The low-altitude stratus clouds that make up the June Gloom cloud layer form over the nearby ocean, and are transported over the coastal areas by the region's prevailing westerly winds. The sheet-like stratus clouds are almost uniformly horizontal, covering large areas but having relatively shallow depth of 500 to 2000 m. These clouds begin to form when wind mixes moisture from the ocean surface into the air. The air cools and expands as it is mixed and moves upward, and this cooling increases the relative humidity. When the relative humidity reaches 100%, the water vapor condenses into liquid water droplets and the clouds begin to form. The stable top of the marine layer, a result of the temperature inversion, prevents any dry, warm air from above the inversion from mixing with the stratus deck. This confines the stratus deck to a relatively narrow vertical band in the atmosphere, allowing it to strengthen.

The inversion layer is crucial to the formation of the marine stratus that produce June Gloom. Compression and warming of air sinking out of the North Pacific High-pressure system (which is strongest during the summer) meets with the rising, cooling air from the sea surface, producing a very stable layer of air that caps the cool air from rising any further. The strength of this subsidence inversion affects the strength of the marine layer, and how long it will take the clouds to dissipate. Additionally, the cool ocean water of the California Current, which flows out of the cold Gulf of Alaska, enhances the contrast between the cool air below the inversion layer and the warm air above it. A stronger inversion layer – one with a greater difference in temperature between the air above and the air below – often results in more and deeper marine layer clouds that persist longer into the day. Upwelling of colder-than-normal ocean water, associated with a La Niña, can strengthen this effect even more.

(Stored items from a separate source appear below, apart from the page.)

(** X19. For rows whose cells are strings, each with its four columns and
    a domain name whose URL [urlparse] accepts: four of the five counters
    are decided by the input file alone. For every agency they count the
    rows of that agency, those with a security contact that is neither
    empty nor "(blank)", those with an organization, and those whose
    organization is the agency. Neither the hasher nor the order of the
    rows has a say. *)
Theorem main_loop_tallies_from_file
    (hasher : Hasher) (rows : list (gmap string string)) (agency : string) :
  Forall has_columns rows →
  Forall (λ d, accepts urlparse (column d "Domain Name") = true) rows →
  ∃ w' : World Hasher,
    main_loop hash_url urlparse rows (init hasher) = (inr (), w')
    ∧ counter w' agency "Total Domains"
      = Z.of_nat (length (List.filter
           (λ d, bool_decide (column d "Agency" = agency)) rows))
    ∧ counter w' agency "Domains with Security Contact Listed"
      = Z.of_nat (length (List.filter
           (λ d, bool_decide (column d "Agency" = agency)
                 && bool_decide (column d "Security Contact Email" ≠ ""
                                 ∧ column d "Security Contact Email" ≠ "(blank)"))
           rows))
    ∧ counter w' agency "Domains with Organization Listed"
      = Z.of_nat (length (List.filter
           (λ d, bool_decide (column d "Agency" = agency)
                 && bool_decide (column d "Organization" ≠ ""))
           rows))
    ∧ counter w' agency "Domains with Matching Organization and Agency"
      = Z.of_nat (length (List.filter
           (λ d, bool_decide (column d "Agency" = agency)
                 && bool_decide (column d "Organization" = agency))
           rows)).
Proof.
  intros Hcols Hacc.
  destruct (main_loop_run hasher rows (ready_rows rows Hcols Hacc))
    as (w' & keys & results & Hrun & Hnames & Hfrom & _ & Hag & _).
  destruct (zip_keys rows keys Hnames) as (_ & Hsnd & _).
  assert ((sort_by_key (zip keys rows)).*2 ≡ₚ rows) as Hperm.
  { by rewrite (sort_by_key_Permutation (zip keys rows)), Hsnd. }
  exists w'. split; [done|].
  assert (∀ key (p : gmap string string → bool),
            key ∈ tail agency_csv_header →
            (∀ d r, from_row d r →
                    p d = (bool_decide (DomainResult.agency r = agency)
                           && counts key r)) →
            counter w' agency key = Z.of_nat (length (List.filter p rows))) as Hc.
  { intros key p Hk Hp. unfold counter. rewrite Hag.
    destruct (for_each_add_run _ results (init hasher) (init_wf _ hasher))
      as (w1 & -> & _ & _ & _ & Hcount & _).
    cbn [snd]. fold (counter w1 agency key).
    rewrite (Hcount agency key Hk), counter_init, Z.add_0_l. unfold tallied.
    f_equal. rewrite <- (filter_length_Permutation p _ _ Hperm).
    symmetry. by eapply filter_length_Forall2. }
  assert (∀ r : DomainResult.t,
            truthy (DomainResult.security_contact r)
            && negb (bool_decide (DomainResult.security_contact r
                                  = MISSING_SECURITY_CONTACT))
            = bool_decide (DomainResult.security_contact r ≠ ""
                           ∧ DomainResult.security_contact r ≠ "(blank)")) as Hsc.
  { intros r. rewrite truthy_nonempty. unfold MISSING_SECURITY_CONTACT.
    repeat case_bool_decide; cbn; try done; exfalso; intuition congruence. }
  assert (∀ k, k ∈ tail agency_csv_header ↔
               k = "Total Domains" ∨ k = "Domains with Security Contact Listed"
               ∨ k = "Domains with Organization Listed"
               ∨ k = "Domains with Matching Organization and Agency"
               ∨ k = "Domains with Published VDP") as Hkeys.
  { intros k. unfold agency_csv_header. cbn [tail].
    rewrite !elem_of_cons, elem_of_nil. tauto. }
  split; [|split; [|split]]; apply Hc; try (apply Hkeys; tauto).
  all: intros d r (_ & Ha & Ho & Hcon); unfold column, counts.
  all: rewrite ?Ha, ?Ho, ?Hcon; cbn [default]; unfold id.
  all: repeat match goal with
         | |- context [bool_decide (?a = ?b)] =>
             let v := eval vm_compute in (bool_decide (a = b)) in
             match v with true => idtac | false => idtac end;
             change (bool_decide (a = b)) with v
         end; cbn [orb andb]; rewrite ?andb_false_r, ?orb_false_r, ?andb_true_r.
  - done.
  - by rewrite Hsc.
  - by rewrite truthy_nonempty.
  - destruct (decide (DomainResult.agency r = agency)) as [->|Hne].
    + rewrite bool_decide_eq_true_2 by done. cbn [andb].
      repeat case_bool_decide; congruence.
    + by rewrite bool_decide_eq_false_2.
Qed.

Once this marine layer has formed, the prevailing westerly winds advect the clouds over the coastal lands. The extent of inland advection is limited by southern California's coastal mountain ranges. The winds will continue to push the cloud layer onshore until they encounter mountains at or above the altitude of the clouds themselves, with the mountains then preventing any further inland progress of the marine layer. The foothill regions of these mountains experience some of the thickest fog and drizzle, as they are essentially in the clouds at this point.

The marine layer clouds of a June Gloom day usually are at their maximum at dawn, when the surface air is at a minimum temperature and the temperature difference in the inversion layer is at its maximum. The air beneath the inversion base being at its coolest also makes it likely that it will be saturated with a relative humidity of 100%.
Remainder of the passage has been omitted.